• [The problem]:
From the records that follow, copy every line in which "slots" appears.

• [Records for this exercise]:
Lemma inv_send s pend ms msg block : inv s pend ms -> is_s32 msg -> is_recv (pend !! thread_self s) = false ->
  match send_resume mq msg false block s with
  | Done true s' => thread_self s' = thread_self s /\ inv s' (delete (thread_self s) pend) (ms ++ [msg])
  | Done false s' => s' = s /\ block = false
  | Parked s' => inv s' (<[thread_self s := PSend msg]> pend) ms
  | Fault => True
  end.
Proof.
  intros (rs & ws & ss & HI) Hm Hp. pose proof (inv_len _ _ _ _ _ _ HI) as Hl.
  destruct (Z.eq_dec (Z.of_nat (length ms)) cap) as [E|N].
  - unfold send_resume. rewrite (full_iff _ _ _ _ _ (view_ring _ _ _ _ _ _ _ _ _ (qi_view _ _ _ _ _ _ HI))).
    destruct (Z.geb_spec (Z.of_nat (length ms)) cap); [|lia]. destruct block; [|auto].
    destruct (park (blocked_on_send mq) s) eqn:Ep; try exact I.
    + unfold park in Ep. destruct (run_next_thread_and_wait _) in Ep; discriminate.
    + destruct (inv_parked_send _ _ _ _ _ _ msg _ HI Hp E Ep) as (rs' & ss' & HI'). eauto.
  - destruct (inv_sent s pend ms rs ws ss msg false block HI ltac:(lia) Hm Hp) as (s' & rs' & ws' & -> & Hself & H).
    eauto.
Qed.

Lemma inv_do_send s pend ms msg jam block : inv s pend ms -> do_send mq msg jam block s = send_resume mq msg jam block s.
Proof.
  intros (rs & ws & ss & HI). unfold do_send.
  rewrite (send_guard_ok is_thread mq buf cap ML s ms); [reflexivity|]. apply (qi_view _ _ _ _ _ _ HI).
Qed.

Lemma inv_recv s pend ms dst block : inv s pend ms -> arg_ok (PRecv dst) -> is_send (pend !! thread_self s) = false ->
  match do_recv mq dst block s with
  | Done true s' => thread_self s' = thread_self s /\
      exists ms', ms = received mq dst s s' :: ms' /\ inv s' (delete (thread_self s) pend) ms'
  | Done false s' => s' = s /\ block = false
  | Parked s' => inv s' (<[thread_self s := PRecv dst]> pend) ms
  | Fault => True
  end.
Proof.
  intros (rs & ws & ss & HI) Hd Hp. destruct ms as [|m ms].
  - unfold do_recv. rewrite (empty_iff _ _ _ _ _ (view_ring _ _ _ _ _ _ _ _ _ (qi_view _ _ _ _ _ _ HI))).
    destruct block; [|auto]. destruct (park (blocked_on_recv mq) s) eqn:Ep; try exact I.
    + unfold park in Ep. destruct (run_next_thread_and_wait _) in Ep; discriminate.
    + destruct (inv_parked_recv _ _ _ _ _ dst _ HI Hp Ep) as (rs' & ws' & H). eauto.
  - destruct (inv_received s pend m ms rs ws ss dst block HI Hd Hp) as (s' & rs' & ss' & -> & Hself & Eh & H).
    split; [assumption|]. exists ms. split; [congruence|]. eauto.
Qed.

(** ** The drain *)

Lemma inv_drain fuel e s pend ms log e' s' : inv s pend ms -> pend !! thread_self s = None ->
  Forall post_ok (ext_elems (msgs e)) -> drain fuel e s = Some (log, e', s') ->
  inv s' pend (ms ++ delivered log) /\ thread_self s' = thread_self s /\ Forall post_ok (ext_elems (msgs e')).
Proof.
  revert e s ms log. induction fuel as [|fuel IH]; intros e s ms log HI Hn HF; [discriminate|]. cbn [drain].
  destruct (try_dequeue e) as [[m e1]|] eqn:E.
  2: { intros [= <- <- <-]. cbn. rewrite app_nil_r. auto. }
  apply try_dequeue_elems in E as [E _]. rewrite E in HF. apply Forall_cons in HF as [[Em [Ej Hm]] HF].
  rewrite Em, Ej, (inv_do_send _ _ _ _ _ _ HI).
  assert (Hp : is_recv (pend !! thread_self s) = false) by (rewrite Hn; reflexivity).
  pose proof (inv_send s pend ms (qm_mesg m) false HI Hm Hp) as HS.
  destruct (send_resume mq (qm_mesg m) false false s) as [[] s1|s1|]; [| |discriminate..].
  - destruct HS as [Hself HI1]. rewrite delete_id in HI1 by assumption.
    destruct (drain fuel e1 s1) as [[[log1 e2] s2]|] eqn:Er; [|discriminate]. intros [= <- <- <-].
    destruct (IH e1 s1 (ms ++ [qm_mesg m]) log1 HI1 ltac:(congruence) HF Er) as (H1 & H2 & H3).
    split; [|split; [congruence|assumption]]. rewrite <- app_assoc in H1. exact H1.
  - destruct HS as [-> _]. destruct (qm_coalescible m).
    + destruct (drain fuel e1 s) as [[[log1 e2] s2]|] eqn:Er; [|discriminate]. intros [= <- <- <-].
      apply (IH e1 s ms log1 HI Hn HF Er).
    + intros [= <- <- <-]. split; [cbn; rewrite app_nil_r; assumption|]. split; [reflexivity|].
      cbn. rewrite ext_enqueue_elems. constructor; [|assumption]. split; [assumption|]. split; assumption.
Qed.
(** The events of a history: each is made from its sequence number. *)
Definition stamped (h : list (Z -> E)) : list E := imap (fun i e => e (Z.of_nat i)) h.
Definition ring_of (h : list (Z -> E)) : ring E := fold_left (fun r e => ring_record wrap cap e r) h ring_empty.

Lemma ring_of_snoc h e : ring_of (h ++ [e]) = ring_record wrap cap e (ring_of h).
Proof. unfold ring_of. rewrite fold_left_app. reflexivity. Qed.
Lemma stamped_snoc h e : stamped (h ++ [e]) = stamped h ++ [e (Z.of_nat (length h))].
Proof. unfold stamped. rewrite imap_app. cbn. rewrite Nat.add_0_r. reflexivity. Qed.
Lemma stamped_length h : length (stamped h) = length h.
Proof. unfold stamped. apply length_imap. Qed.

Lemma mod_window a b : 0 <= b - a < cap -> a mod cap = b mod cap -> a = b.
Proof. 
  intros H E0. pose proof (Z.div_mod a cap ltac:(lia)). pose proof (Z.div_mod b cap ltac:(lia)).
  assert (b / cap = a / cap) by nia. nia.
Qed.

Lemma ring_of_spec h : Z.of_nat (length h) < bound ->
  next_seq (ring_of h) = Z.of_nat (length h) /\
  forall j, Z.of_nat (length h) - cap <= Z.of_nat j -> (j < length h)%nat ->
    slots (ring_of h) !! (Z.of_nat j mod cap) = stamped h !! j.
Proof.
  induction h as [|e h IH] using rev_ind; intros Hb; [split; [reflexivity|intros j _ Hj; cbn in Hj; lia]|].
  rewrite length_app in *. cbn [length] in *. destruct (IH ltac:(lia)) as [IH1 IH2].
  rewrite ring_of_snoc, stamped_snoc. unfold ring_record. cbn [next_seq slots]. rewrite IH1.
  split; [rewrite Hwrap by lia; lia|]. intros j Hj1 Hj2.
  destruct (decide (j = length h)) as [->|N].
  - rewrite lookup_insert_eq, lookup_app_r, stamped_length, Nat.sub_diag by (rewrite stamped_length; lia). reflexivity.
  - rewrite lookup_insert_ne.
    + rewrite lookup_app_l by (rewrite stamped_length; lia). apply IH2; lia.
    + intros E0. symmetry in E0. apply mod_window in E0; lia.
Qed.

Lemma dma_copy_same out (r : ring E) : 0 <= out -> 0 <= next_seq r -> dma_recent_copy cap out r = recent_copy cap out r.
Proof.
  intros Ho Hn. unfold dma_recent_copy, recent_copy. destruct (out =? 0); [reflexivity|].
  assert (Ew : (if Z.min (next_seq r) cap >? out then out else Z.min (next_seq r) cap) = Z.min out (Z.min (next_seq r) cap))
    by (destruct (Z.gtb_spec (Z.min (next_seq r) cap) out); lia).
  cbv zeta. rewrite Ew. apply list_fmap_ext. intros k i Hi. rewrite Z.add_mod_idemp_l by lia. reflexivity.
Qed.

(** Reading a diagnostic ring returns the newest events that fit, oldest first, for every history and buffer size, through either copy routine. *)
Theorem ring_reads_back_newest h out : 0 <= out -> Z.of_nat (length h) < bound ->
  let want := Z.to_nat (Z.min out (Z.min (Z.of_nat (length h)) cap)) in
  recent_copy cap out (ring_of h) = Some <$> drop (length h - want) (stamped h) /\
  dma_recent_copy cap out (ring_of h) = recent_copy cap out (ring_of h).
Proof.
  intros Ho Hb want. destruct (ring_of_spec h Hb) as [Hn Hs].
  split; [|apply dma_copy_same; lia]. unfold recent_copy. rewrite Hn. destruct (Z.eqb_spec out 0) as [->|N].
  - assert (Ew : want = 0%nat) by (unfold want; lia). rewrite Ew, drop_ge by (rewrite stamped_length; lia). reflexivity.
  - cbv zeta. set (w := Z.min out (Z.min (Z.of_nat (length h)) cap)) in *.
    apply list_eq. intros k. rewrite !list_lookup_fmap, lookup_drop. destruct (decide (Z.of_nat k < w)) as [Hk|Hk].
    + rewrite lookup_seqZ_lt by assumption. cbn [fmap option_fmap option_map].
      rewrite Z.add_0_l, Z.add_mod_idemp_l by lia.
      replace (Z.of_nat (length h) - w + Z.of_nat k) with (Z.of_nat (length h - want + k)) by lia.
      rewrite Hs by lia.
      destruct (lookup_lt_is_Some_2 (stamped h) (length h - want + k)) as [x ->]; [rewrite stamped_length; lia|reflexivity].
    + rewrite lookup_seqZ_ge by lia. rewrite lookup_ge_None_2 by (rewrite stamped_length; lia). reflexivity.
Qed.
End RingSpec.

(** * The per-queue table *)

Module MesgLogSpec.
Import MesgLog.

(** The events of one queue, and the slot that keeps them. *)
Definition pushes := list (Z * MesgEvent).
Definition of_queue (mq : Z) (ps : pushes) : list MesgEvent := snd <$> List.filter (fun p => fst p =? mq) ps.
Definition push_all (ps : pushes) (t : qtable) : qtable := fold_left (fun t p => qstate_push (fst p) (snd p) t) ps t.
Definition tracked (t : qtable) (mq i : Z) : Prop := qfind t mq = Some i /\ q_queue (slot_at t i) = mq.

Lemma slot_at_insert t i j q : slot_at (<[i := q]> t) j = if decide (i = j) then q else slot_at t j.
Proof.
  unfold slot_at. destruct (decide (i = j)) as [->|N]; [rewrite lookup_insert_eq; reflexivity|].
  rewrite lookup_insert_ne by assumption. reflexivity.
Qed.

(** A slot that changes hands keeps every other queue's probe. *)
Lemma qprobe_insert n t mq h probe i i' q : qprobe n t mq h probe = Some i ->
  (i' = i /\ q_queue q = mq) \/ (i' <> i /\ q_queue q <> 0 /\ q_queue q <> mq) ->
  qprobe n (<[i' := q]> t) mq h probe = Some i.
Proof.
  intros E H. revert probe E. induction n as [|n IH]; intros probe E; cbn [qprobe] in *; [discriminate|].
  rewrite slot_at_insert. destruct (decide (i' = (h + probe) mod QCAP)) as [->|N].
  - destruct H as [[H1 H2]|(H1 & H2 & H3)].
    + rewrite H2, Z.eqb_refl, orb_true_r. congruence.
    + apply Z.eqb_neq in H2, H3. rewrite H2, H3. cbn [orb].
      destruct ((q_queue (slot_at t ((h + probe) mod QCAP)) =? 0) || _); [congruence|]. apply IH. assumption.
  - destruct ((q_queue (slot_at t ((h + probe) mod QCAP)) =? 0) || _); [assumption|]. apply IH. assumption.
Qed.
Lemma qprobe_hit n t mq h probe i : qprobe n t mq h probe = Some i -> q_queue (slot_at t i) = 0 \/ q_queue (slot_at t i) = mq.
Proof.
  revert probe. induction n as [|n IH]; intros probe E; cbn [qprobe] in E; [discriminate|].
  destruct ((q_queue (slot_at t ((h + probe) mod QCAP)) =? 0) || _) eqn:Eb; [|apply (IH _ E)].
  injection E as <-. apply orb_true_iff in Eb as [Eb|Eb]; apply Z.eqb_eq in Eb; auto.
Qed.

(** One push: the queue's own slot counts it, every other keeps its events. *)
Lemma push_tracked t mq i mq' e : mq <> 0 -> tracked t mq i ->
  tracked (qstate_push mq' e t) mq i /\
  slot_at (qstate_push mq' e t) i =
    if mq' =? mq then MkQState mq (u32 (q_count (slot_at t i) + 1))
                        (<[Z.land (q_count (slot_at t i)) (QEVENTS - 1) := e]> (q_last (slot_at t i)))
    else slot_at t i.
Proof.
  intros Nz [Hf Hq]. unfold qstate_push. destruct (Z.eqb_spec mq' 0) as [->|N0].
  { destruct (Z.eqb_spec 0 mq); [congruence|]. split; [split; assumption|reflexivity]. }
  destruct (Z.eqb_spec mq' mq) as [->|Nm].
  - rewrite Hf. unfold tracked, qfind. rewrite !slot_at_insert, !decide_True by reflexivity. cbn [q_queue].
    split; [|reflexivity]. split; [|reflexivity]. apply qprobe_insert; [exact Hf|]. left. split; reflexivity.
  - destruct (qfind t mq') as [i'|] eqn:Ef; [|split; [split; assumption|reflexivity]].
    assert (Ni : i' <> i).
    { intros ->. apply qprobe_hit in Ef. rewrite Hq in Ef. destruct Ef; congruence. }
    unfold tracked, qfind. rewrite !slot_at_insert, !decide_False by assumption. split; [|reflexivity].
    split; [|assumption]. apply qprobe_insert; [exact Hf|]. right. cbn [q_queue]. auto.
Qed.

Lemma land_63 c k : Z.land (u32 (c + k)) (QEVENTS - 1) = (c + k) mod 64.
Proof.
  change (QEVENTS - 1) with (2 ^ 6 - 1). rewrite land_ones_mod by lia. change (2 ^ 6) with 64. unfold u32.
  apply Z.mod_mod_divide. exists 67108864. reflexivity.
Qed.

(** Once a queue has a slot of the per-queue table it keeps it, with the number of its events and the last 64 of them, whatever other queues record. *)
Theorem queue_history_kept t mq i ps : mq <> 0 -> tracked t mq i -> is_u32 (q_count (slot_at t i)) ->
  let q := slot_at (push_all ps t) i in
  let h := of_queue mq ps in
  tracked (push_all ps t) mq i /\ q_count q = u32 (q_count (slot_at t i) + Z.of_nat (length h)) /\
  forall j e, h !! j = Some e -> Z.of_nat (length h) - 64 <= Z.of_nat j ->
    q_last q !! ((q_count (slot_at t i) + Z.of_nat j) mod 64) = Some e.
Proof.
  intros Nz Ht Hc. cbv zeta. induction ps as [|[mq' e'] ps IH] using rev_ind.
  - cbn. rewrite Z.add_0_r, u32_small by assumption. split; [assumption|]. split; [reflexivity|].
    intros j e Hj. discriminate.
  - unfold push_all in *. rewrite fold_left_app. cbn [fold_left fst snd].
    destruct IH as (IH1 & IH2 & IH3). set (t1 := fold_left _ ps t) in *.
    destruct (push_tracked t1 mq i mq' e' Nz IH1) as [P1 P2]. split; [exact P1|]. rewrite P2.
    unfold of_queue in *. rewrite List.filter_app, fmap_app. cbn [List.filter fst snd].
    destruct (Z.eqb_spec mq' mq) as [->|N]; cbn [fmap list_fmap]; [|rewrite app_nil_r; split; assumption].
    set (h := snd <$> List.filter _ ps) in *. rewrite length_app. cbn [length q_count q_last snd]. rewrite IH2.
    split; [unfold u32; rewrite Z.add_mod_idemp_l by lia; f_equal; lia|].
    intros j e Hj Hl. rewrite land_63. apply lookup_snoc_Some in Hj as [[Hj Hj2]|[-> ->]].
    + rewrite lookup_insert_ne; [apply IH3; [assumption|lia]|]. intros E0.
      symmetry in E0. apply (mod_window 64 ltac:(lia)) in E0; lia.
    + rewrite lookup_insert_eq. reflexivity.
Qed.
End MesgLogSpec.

--

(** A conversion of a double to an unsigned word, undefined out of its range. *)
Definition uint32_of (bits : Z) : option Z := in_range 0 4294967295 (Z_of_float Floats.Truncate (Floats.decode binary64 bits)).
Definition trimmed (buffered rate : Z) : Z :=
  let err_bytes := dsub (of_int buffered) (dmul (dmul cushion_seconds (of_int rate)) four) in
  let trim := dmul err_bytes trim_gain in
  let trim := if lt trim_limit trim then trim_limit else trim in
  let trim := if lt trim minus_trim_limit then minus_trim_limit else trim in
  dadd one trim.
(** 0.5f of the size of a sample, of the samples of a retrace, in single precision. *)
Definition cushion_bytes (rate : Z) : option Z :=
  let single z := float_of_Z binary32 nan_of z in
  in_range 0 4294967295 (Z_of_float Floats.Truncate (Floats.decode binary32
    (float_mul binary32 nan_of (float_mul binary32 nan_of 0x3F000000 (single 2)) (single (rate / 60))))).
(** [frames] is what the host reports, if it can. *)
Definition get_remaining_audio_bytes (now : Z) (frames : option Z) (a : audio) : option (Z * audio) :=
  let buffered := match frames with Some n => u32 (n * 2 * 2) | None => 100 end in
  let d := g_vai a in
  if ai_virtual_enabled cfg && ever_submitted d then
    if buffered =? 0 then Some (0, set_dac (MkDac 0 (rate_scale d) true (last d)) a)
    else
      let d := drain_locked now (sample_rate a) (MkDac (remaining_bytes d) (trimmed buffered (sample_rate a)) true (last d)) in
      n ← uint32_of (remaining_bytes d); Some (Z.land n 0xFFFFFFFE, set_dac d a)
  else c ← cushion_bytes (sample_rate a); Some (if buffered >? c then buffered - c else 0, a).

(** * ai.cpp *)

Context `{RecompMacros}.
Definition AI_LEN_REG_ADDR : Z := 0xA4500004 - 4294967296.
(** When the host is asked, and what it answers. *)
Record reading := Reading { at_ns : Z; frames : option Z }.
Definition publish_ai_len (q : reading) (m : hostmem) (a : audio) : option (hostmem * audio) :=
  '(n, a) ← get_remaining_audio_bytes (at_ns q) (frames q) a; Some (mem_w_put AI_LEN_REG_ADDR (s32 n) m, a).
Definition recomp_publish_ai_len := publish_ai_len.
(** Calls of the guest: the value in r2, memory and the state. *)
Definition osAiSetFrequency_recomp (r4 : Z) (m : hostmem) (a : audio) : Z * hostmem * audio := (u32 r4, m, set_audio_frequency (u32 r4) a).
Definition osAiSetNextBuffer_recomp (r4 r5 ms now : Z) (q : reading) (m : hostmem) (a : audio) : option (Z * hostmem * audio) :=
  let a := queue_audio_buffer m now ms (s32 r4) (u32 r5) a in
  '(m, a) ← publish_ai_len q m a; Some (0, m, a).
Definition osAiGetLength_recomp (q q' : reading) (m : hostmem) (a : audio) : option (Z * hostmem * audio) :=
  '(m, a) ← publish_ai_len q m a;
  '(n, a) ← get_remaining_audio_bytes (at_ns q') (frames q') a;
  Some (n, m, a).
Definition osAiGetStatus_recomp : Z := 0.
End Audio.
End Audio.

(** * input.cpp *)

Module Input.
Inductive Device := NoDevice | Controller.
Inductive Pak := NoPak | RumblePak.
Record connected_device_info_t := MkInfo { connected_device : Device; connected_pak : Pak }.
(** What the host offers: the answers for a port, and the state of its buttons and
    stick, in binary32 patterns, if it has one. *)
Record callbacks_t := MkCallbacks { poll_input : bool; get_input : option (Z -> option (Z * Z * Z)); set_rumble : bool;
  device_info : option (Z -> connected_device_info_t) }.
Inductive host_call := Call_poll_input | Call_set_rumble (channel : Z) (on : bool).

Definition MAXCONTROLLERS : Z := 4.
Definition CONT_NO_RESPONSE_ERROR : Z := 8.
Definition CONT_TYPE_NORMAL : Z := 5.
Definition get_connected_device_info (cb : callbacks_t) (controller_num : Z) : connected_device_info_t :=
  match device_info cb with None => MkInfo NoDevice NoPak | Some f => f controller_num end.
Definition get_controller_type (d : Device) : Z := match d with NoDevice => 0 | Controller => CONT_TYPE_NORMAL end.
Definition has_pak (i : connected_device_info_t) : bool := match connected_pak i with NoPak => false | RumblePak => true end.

==

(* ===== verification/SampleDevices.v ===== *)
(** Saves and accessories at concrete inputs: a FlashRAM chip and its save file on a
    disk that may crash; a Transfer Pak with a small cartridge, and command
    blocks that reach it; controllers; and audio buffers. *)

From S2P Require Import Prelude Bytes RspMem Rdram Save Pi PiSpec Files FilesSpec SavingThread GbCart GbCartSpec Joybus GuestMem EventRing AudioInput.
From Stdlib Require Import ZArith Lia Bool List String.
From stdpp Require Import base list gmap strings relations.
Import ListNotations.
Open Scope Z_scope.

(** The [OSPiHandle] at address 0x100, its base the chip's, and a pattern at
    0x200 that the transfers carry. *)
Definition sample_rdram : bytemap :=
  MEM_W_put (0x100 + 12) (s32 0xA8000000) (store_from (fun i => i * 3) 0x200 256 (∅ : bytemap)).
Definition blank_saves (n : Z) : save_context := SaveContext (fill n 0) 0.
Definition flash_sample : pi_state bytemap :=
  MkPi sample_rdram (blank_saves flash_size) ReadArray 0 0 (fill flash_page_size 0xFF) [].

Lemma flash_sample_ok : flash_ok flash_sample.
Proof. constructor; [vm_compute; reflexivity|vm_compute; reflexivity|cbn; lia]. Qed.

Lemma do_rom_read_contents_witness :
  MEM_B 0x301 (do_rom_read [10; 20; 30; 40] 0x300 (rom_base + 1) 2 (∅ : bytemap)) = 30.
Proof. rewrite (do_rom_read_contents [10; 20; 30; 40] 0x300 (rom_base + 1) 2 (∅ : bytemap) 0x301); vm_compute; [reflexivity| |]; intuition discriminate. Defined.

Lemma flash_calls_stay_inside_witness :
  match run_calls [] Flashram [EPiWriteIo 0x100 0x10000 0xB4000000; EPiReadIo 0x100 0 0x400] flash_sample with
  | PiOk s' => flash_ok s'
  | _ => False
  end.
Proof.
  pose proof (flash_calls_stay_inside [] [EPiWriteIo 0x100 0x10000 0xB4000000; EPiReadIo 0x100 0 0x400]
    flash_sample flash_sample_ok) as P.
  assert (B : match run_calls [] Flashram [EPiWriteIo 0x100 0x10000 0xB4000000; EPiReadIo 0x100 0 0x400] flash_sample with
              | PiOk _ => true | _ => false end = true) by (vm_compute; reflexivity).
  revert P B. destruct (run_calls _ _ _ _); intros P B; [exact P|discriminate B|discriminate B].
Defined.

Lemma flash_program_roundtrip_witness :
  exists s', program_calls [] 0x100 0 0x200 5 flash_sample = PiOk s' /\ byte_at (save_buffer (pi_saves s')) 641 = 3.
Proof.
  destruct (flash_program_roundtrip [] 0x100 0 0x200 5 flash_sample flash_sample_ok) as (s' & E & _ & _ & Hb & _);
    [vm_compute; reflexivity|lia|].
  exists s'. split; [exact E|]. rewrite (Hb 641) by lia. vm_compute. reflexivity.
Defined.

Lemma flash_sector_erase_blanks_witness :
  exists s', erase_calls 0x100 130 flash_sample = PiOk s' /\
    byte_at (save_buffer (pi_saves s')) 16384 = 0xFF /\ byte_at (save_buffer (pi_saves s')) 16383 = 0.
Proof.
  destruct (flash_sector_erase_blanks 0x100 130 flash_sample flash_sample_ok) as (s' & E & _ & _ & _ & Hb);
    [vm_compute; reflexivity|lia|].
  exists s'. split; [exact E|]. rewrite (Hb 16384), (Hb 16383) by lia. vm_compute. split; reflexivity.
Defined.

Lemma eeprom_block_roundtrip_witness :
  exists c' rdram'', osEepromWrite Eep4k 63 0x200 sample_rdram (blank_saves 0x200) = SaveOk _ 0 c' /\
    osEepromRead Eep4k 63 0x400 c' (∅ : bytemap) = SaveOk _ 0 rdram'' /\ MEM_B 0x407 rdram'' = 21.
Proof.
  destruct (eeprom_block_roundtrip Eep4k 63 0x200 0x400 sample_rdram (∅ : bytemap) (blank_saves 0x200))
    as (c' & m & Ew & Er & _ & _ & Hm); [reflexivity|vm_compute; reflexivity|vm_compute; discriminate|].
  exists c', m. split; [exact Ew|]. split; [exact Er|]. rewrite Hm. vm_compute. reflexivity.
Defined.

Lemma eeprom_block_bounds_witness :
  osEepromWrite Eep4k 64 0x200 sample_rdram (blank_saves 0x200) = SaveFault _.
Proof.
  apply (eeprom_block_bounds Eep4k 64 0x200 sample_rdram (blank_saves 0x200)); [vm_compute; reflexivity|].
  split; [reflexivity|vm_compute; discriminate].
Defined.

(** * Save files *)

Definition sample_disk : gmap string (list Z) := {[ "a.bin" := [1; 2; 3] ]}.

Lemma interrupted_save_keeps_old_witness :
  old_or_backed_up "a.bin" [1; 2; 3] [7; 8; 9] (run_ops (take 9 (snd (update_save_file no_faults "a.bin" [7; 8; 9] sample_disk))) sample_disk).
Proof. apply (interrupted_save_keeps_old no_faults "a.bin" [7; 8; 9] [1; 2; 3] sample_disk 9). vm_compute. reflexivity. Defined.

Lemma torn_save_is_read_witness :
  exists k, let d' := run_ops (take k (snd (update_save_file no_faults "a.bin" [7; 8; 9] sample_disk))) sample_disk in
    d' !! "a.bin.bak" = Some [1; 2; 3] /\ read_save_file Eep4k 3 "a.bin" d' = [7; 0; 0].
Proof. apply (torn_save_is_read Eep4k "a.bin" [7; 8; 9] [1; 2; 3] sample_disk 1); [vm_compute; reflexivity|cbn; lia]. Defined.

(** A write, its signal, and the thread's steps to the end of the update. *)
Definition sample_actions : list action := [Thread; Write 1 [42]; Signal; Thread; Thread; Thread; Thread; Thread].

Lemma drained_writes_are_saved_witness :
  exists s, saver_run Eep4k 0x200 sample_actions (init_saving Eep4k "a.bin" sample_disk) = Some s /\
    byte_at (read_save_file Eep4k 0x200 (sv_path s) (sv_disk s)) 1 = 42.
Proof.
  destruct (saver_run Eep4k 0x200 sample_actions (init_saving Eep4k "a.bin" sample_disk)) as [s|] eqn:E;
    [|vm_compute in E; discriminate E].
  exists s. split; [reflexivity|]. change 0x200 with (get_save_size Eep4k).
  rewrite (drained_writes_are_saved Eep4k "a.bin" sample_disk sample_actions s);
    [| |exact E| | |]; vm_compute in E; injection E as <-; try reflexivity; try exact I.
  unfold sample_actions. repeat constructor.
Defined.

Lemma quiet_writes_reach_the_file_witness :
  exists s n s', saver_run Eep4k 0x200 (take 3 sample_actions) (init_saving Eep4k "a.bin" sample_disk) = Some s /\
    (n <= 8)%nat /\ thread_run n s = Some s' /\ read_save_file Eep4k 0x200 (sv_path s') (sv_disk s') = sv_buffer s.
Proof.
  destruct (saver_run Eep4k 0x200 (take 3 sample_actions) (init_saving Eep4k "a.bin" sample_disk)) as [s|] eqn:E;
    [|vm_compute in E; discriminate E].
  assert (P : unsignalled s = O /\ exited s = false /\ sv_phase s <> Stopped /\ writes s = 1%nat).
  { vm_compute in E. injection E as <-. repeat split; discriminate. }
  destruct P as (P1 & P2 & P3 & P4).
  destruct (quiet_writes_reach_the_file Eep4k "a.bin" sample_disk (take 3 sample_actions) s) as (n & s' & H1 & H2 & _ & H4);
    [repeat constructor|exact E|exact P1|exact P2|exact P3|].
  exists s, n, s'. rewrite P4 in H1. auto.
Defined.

• [Task response]:
    slots (ring_of h) !! (Z.of_nat j mod cap) = stamped h !! j.
  rewrite ring_of_snoc, stamped_snoc. unfold ring_record. cbn [next_seq slots]. rewrite IH1.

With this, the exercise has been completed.